Luhrmann gives defined edges to the Bohemian lifestyle when he has Christian narrate his entrance to the scene:
It was 1899, the summer of love. I knew nothing of the Moulin Rouge, Harold Zidler or Satine. The world had been swept up in a Bohemian revolution and I had traveled from London to be a part of it. On the hill near Paris was the village of Montmartre. It was not, as my father said, a village of sin, but the center of the Bohemian world. Musicians, painters, writers. They were known as the children of the Revolution. Yes. I had come to live a penniless existence. I had come to write about truth, beauty, freedom, and that which I believed in above all things: love.
Moulin Rouge! (2001)
The Bohemian movement of France began in the mid-19th century, but lacked specific definitions and borders. In essence, the Bohemian movement was associated with unconventional lifestyles, free love, frugality, adventure, wanderers, and anti-establishment sentiments. Creatives of all types flocked to Paris, writers like the fictional Christian, artists like the real Toulouse, to partake in this cultural revolution.
Finding the Queer
Typically, when I see mentions of “free love” and “unconventional lifestyles” I immediately think of the queer. LGBTQIA+ people are often grouped into the unconventional category through no fault of their own. Moulin Rouge! included only minor nods to this in the background of other scenes. Here is the opening to Christian’s first experience at the Moulin Rouge:
The majority of the dancers, and the focus of the camera, remains on the conventionally attractive female members of the chorus line. One woman can be seen wearing the traditional petticoats, but the top half of her dress emulates the formal suits worn by the patrons, top hat included, the imdb page lists this character’s stage name as “Travesty.” Other background moments include: heavily tattooed employees, men dressed in similarly bright clothing to the female dancers, and of course, Harold Zidler himself. The stage adaptation that premiered in 2019 addresses Zidler’s ambiguity by including references to ex boyfriends of the past. The stage musical also changes one of the primary dancers, Baby Doll, from a cis woman to a male Drag Queen. Drag style and makeup had already played a prominent role in the film, as a nod to the inherently queer and LGBTQIA+-centric source material; updating the character for the modern stage production felt like an appropriate way to modernize.
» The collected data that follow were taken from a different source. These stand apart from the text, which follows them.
(* ===== verification/CachingPool.v ===== *)
(** * The caching pool factory and pools on a buffer

    [pjlib/src/pj/pool_caching.c]: a factory that keeps released pools in lists
    by size and hands them out again; [pjlib/src/pj/pool_policy_malloc.c] is
    the policy under it, and [pjlib/src/pj/pool_buf.c] makes a pool in memory
    of the caller.  The mutex of the factory is held throughout each operation
    and is not part of the state. *)
From S2P Require Import Prelude Interfaces Regions Pool.

Definition PJ_CACHING_POOL_ARRAY_SIZE : Z := 16.

Definition pool_sizes : list Z :=
  [256; 512; 1024; 2048; 4096; 8192; 12288; 16384;
   20480; 24576; 28672; 32768; 40960; 49152; 57344; 65536].

Definition START_SIZE : nat := 5.

(** The pools are objects with an address, in the store [pools]; the lists
    hold the addresses.  [backing] is the state of the policy's functions. *)
Record pj_caching_pool (F : Type) := mk_cpool {
  backing : F;
  pools : gmap Z pj_pool_t;
  cp_capacity : Z;
  max_capacity : Z;
  used_count : Z;
  free_list : list (list Z);
  used_list : list Z
}.
Arguments mk_cpool {F}.
Arguments backing {F}.
Arguments pools {F}.
Arguments cp_capacity {F}.
Arguments max_capacity {F}.
Arguments used_count {F}.
Arguments free_list {F}.
Arguments used_list {F}.

Definition set_factory_data (p : pj_pool_t) (i : Z) : pj_pool_t :=
  mk_pool (addr p) (capacity p) (increment_size p) (block_list p) (alignment p) i.

(** The two loops that look for the size class; [n] is the index plus one in
    the downward one. *)
Fixpoint search_down (n : nat) (initial_size : Z) : nat :=
  match n with
  | O => O
  | S m => if initial_size <=? nth m pool_sizes 0 then search_down m initial_size else S m
  end.

Fixpoint search_up (sizes : list Z) (idx : nat) (initial_size : Z) : nat :=
  match sizes with
  | [] => idx
  | s :: sizes => if s <? initial_size then search_up sizes (S idx) initial_size else idx
  end.

Definition size_index (initial_size : Z) : nat :=
  if initial_size <=? nth START_SIZE pool_sizes 0
  then search_down START_SIZE initial_size
  else search_up (drop (S START_SIZE) pool_sizes) (S START_SIZE) initial_size.

Section caching.
Context {F : Type} `{!BlockFactory F}.
Implicit Types cp : pj_caching_pool F.

Definition pj_caching_pool_init (f : F) (max : Z) : pj_caching_pool F :=
  mk_cpool f ∅ 0 max 0 (replicate (Z.to_nat PJ_CACHING_POOL_ARRAY_SIZE) []) [].

(** The pool an application gets: a cached one or a new one, if any. *)
Definition obtain_pool cp (idx : nat) (initial_size increment_sz al : Z)
    : option (option pj_pool_t * pj_caching_pool F) :=
  match nth idx (free_list cp) [] with
  | [] =>
      let initial_size := if (idx <? Z.to_nat PJ_CACHING_POOL_ARRAY_SIZE)%nat
                          then nth idx pool_sizes 0 else initial_size in
      let '(pool, f) := pj_pool_create_int (backing cp) initial_size increment_sz al in
      Some (pool, mk_cpool f (pools cp) (cp_capacity cp) (max_capacity cp) (used_count cp)
                    (free_list cp) (used_list cp))
  | a :: rest =>
      p ← pools cp !! a;
      let p := pj_pool_init_int p increment_sz al in
      let c := if pj_pool_get_capacity p <? cp_capacity cp
               then cp_capacity cp - pj_pool_get_capacity p else 0 in
      Some (Some p, mk_cpool (backing cp) (pools cp) c (max_capacity cp) (used_count cp)
                      (<[idx := rest]> (free_list cp)) (used_list cp))
  end.

Definition cpool_create_pool cp (initial_size increment_sz al : Z)
    : option (option Z * pj_caching_pool F) :=
  let idx := size_index initial_size in
  '(pool, cp) ← obtain_pool cp idx initial_size increment_sz al;
  match pool with
  | None => Some (None, cp)
  | Some p =>
      Some (Some (addr p),
       mk_cpool (backing cp) (<[addr p := set_factory_data p (Z.of_nat idx)]> (pools cp))
         (cp_capacity cp) (max_capacity cp) (u32 (used_count cp + 1)) (free_list cp)
         (used_list cp ++ [addr p]))
  end.

(** [pj_list_erase]: out of whichever list the pool is in. *)
Definition erase_pool cp (a : Z) : pj_caching_pool F :=
  mk_cpool (backing cp) (pools cp) (cp_capacity cp) (max_capacity cp) (used_count cp)
    (map (filter (fun x => x <> a)) (free_list cp)) (filter (fun x => x <> a) (used_list cp)).

Definition destroy_pool cp (a : Z) : option (pj_caching_pool F) :=
  p ← pools cp !! a;
  f ← pj_pool_destroy_int (backing cp) p;
  Some (mk_cpool f (delete a (pools cp)) (cp_capacity cp) (max_capacity cp) (used_count cp)
          (free_list cp) (used_list cp)).

Definition cpool_release_pool cp (a : Z) : option (pj_caching_pool F) :=
  p ← pools cp !! a;
  let cp := erase_pool cp a in
  let cp := mk_cpool (backing cp) (pools cp) (cp_capacity cp) (max_capacity cp)
              (u32 (used_count cp - 1)) (free_list cp) (used_list cp) in
  let pool_capacity := pj_pool_get_capacity p in
  if (nth 15 pool_sizes 0 <? pool_capacity) ||
     (max_capacity cp <? u32 (cp_capacity cp + pool_capacity))
  then destroy_pool cp a else
  let '(p, f) := pj_pool_reset (backing cp) p in
  let cp := mk_cpool f (<[a := p]> (pools cp)) (cp_capacity cp) (max_capacity cp) (used_count cp)
              (free_list cp) (used_list cp) in
  let pool_capacity := pj_pool_get_capacity p in
  let i := factory_data p in
  if PJ_CACHING_POOL_ARRAY_SIZE <=? i then destroy_pool cp a else
  l ← (free_list cp).[i];
  Some (mk_cpool (backing cp) (pools cp) (u32 (cp_capacity cp + pool_capacity)) (max_capacity cp)
          (used_count cp) (<[Z.to_nat i := a :: l]> (free_list cp)) (used_list cp)).

(** Erase and destroy the pools of a list, front to back. *)
Fixpoint destroy_list cp (l : list Z) : option (pj_caching_pool F) :=
  match l with
  | [] => Some cp
  | a :: l => cp ← destroy_pool (erase_pool cp a) a; destroy_list cp l
  end.

Definition pj_caching_pool_destroy cp : option (pj_caching_pool F) :=
  cp ← foldl (fun st l => cp ← st; destroy_list cp l) (Some cp) (free_list cp);
  destroy_list cp (used_list cp).

End caching.

(** ** The default policy *)

Section policy.
(** [malloc] and [free] of the C library over its state [M], [PJ_THROW], and the
    two optional members of the factory, which [pj_caching_pool_init] leaves
    NULL. *)
Context {M : Type} (malloc : M -> Z -> option Z * M) (free : M -> Z -> M) (throw : M -> M).
Context (on_block_alloc : option (M -> Z -> Z * M)) (on_block_free : option (M -> Z -> M)).

Definition call_on_block_free (m : M) (size : Z) : M :=
  match on_block_free with Some on_free => on_free m size | None => m end.

Definition default_block_alloc (m : M) (size : Z) : option Z * M :=
  let '(rc, m) := match on_block_alloc with Some on_alloc => on_alloc m size | None => (1, m) end in
  if rc =? 0 then (None, m) else
  let '(p, m) := malloc m size in
  match p with
  | None => (None, call_on_block_free m size)
  | Some a => (Some a, m)
  end.

Definition default_block_free (m : M) (mem size : Z) : M := free (call_on_block_free m size) mem.

Definition default_pool_callback (m : M) (size : Z) : M := throw m.

Definition pj_pool_factory_default_policy : BlockFactory M := {|
  block_alloc := default_block_alloc;
  block_free := default_block_free;
  pool_callback := default_pool_callback
|}.
End policy.

(** ** Pools on a buffer

    The thread-local pointer to the parameters of the pool being made is the
    whole state of this factory. *)
Record creation_param := mk_param { stack_buf : Z; param_size : Z }.

Definition stack_alloc (tls : option creation_param) (size : Z)
    : option Z * option creation_param :=
  match tls with
  | None => (None, None)
  | Some param => if negb (size <=? param_size param) then (None, None)
                  else (Some (stack_buf param), None)
  end.

(** The factory has no [block_free]. *)
#[export] Instance stack_based_factory : BlockFactory (option creation_param) := {|
  block_alloc := stack_alloc;
  block_free := fun tls _ _ => tls;
  pool_callback := fun tls _ => tls
|}.

Definition pj_pool_create_on_buf (b size : Z) : option pj_pool_t :=
  if (b =? 0) || (size =? 0) then None else
  let align_diff := Z.land b (PJ_POOL_ALIGNMENT - 1) in
  let pad := PJ_POOL_ALIGNMENT - align_diff in
  if negb (align_diff =? 0) && negb (pad <? size) then None else
  let '(b, size) := if align_diff =? 0 then (b, size) else (u32 (b + pad), u32 (size - pad)) in
  (pj_pool_create_int (Some (mk_param b size)) size 0 PJ_POOL_ALIGNMENT).1.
There is plenty of historical data to support a vibrant LGBTQIA+ community within the Bohemian Revolution of Paris. While Moulin Rouge! is a film about a male-female relationship, it still feels inherently queer to me. Illicit love, secret love, secret identities, these are all recognizable tropes of queer literature.
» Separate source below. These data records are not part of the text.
(* ===== verification/Fifobuf.v ===== *)
(** * FIFO buffers

    [pjlib/src/pj/fifobuf.c]: chunks are allocated from a circular buffer and
    freed in the order of their allocation; the size of a chunk is kept in the
    four bytes before it. *)
From S2P Require Import Prelude Regions Bytes.

Record pj_fifobuf_t := mk_fifobuf {
  first : Z;
  last : Z;
  ubegin : Z;
  uend : Z;
  full : bool
}.

Definition SZ : Z := 4.

Definition put_size (m : memory) (ptr size : Z) : memory := store32 m ptr size.
Definition get_size (m : memory) (ptr : Z) : option Z := load32 m ptr.

Definition pj_fifobuf_init (buffer size : Z) : pj_fifobuf_t :=
  let last := u32 (buffer + size) in
  mk_fifobuf buffer last buffer buffer (last =? buffer).

Definition pj_fifobuf_capacity (fb : pj_fifobuf_t) : Z :=
  let cap := u32 (last fb - first fb) in
  if 0 <? cap then u32 (cap - SZ) else 0.

Definition pj_fifobuf_available_size (fb : pj_fifobuf_t) : Z :=
  if full fb then 0 else
  if ubegin fb <=? uend fb then
    let s1 := u32 (last fb - uend fb) in
    let s2 := u32 (ubegin fb - first fb) in
    let s := if s1 <=? SZ then s2 else if s2 <=? SZ then s1
             else if s1 <? s2 then s2 else s1 in
    if SZ <=? s then s - SZ else 0
  else
    let s := u32 (ubegin fb - uend fb) in
    if SZ <=? s then s - SZ else 0.

(** The second half of [pj_fifobuf_alloc]: between the end of the used part,
    or the start of the buffer, and [ubegin]. *)
Definition alloc_before_ubegin (fb : pj_fifobuf_t) (m : memory) (size : Z)
    : option Z * pj_fifobuf_t * memory :=
  let start := if uend fb <=? ubegin fb then uend fb else first fb in
  let available := u32 (ubegin fb - start) in
  if u32 (size + SZ) <=? available then
    let uend' := u32 (start + u32 (size + SZ)) in
    (Some (start + SZ),
     mk_fifobuf (first fb) (last fb) (ubegin fb) uend'
       (if uend' =? ubegin fb then true else full fb),
     put_size m start (u32 (size + SZ)))
  else (None, fb, m).

Definition pj_fifobuf_alloc (fb : pj_fifobuf_t) (m : memory) (size : Z)
    : option Z * pj_fifobuf_t * memory :=
  if full fb then (None, fb, m) else
  if (ubegin fb <=? uend fb) && (u32 (size + SZ) <=? u32 (last fb - uend fb)) then
    let ptr := uend fb in
    let uend' := u32 (uend fb + u32 (size + SZ)) in
    let uend' := if uend' =? last fb then first fb else uend' in
    (Some (ptr + SZ),
     mk_fifobuf (first fb) (last fb) (ubegin fb) uend'
       (if uend' =? ubegin fb then true else full fb),
     put_size m ptr (u32 (size + SZ)))
  else alloc_before_ubegin fb m size.

(** The status and the buffer after; [None] when the header of the chunk is
    not in memory. *)
Definition pj_fifobuf_free (fb : pj_fifobuf_t) (m : memory) (b : Z) : option (Z * pj_fifobuf_t) :=
  let ptr := b - SZ in
  if (ptr <? first fb) || (last fb <=? ptr) then Some (PJ_EINVAL, fb) else
  if negb (ptr =? ubegin fb) && negb (ptr =? first fb) then Some (PJ_EINVAL, fb) else
  let end_ := if ubegin fb <? uend fb then uend fb else last fb in
  sz ← get_size m ptr;
  if end_ <? u32 (ptr + sz) then Some (PJ_EINVAL, fb) else
  let ubegin' := u32 (ptr + sz) in
  let ubegin' := if ubegin' =? last fb then first fb else ubegin' in
  Some (PJ_SUCCESS,
    if ubegin' =? uend fb then mk_fifobuf (first fb) (last fb) (first fb) (first fb) false
    else mk_fifobuf (first fb) (last fb) ubegin' (uend fb) false).

(** ** The abstract queue

    The chunks in use, oldest first: the address handed out and the size asked
    for.  The chunks of [Q] lie one after the other from [a] to [b]. *)
Fixpoint contig (m : memory) (a : Z) (Q : list region) (b : Z) : Prop :=
  match Q with
  | [] => a = b
  | (p, n) :: Q => p = a + SZ /\ 0 <= n /\ load32 m a = Some (n + SZ) /\ contig m (a + n + SZ) Q b
  end.

(** The used part in one piece, or in two: one from [ubegin] up to [e], and one
    from the start of the buffer to [uend]. *)
Inductive layout (fb : pj_fifobuf_t) (m : memory) : list region -> Prop :=
| linear Q : full fb = false -> ubegin fb <= uend fb < last fb -> contig m (ubegin fb) Q (uend fb) ->
    (Q = [] -> ubegin fb = first fb) -> layout fb m Q
| wrapped Q1 Q2 e : contig m (ubegin fb) Q1 e -> e <= last fb ->
    contig m (first fb) Q2 (uend fb) -> uend fb <= ubegin fb < last fb ->
    full fb = (uend fb =? ubegin fb) -> (Q2 = [] -> e = last fb /\ Q1 <> []) ->
    layout fb m (Q1 ++ Q2).

Record fifo_ok (fb : pj_fifobuf_t) (m : memory) (Q : list region) : Prop := {
  fo_first : 0 < first fb <= ubegin fb;
  fo_uend : first fb <= uend fb;
  fo_last : last fb < 2 ^ 32;
  fo_layout : layout fb m Q
}.

Lemma contig_le m a Q b : contig m a Q b -> a <= b.
Proof.
  revert a. induction Q as [|[p n] Q IH]; intros a; simpl; [lia|].
  intros (_ & ? & _ & H%IH). unfold SZ in *. lia.
Qed.

Lemma contig_snoc m a Q b n :
  contig m a Q b -> 0 <= n -> load32 m b = Some (n + SZ) ->
  contig m a (Q ++ [(b + SZ, n)]) (b + n + SZ).
Proof.
  revert a. induction Q as [|[p k] Q IH]; intros a; simpl.
  - intros -> ? ?. done.
  - intros (-> & ? & ? & Hc) ? ?. split_and!; eauto.
Qed.

Lemma contig_store m a Q b c v :
  contig m a Q b -> b <= c \/ c + 4 <= a -> contig (store32 m c v) a Q b.
Proof.
  revert a. induction Q as [|[p k] Q IH]; intros a; simpl; [done|].
  intros (-> & ? & Hl & Hc) Hd. pose proof (contig_le _ _ _ _ Hc). unfold SZ in *.
  split_and!; try done.
  - rewrite load_store32_other by lia. done.
  - apply IH; [done|lia].
Qed.

Lemma contig_region m a Q b r : contig m a Q b -> r ∈ Q -> a + SZ <= r.1 /\ r.1 + r.2 <= b /\ 0 <= r.2.
Proof.
  revert a. induction Q as [|[p k] Q IH]; intros a; simpl; [by intros _ ?%elem_of_nil|].
  intros (-> & ? & _ & Hc) [->|Hr]%elem_of_cons; simpl.
  - pose proof (contig_le _ _ _ _ Hc). unfold SZ in *. lia.
  - specialize (IH _ Hc Hr). unfold SZ in *. lia.
Qed.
Returning to the 1996 production of Rent-here are the strongly queer moments. Modernized to New York City in the 1990’s, Rent follows a group of young and impoverished creative types rebelling against the social system. Instead of tuberculosis, the fatal disease present in 19th century France and the disease responsible for Satine’s untimely death, is re-imagined as part of the HIV crisis. Protagonists Roger and Mimi, both infected with HIV, parallel Christian and Satine, though Roger and Mimi have a less tragic ending. My favorite musical number, “La Vie Boheme” encapsulates the bohemian ethos with the lyrics “To anyone out of the mainstream” and “To anyone alive with a sex drive.”
Final Thoughts
Moulin Rouge! remains my all-time favorite romance. I think it’s clear I was picking up on the camp and underlying queer allegory all this time, and it makes a lot of sense to me in hindsight that I love it so much. I think the movie largely holds up, but the changes the 2019 stage adaptation made only increased the joy I found in watching.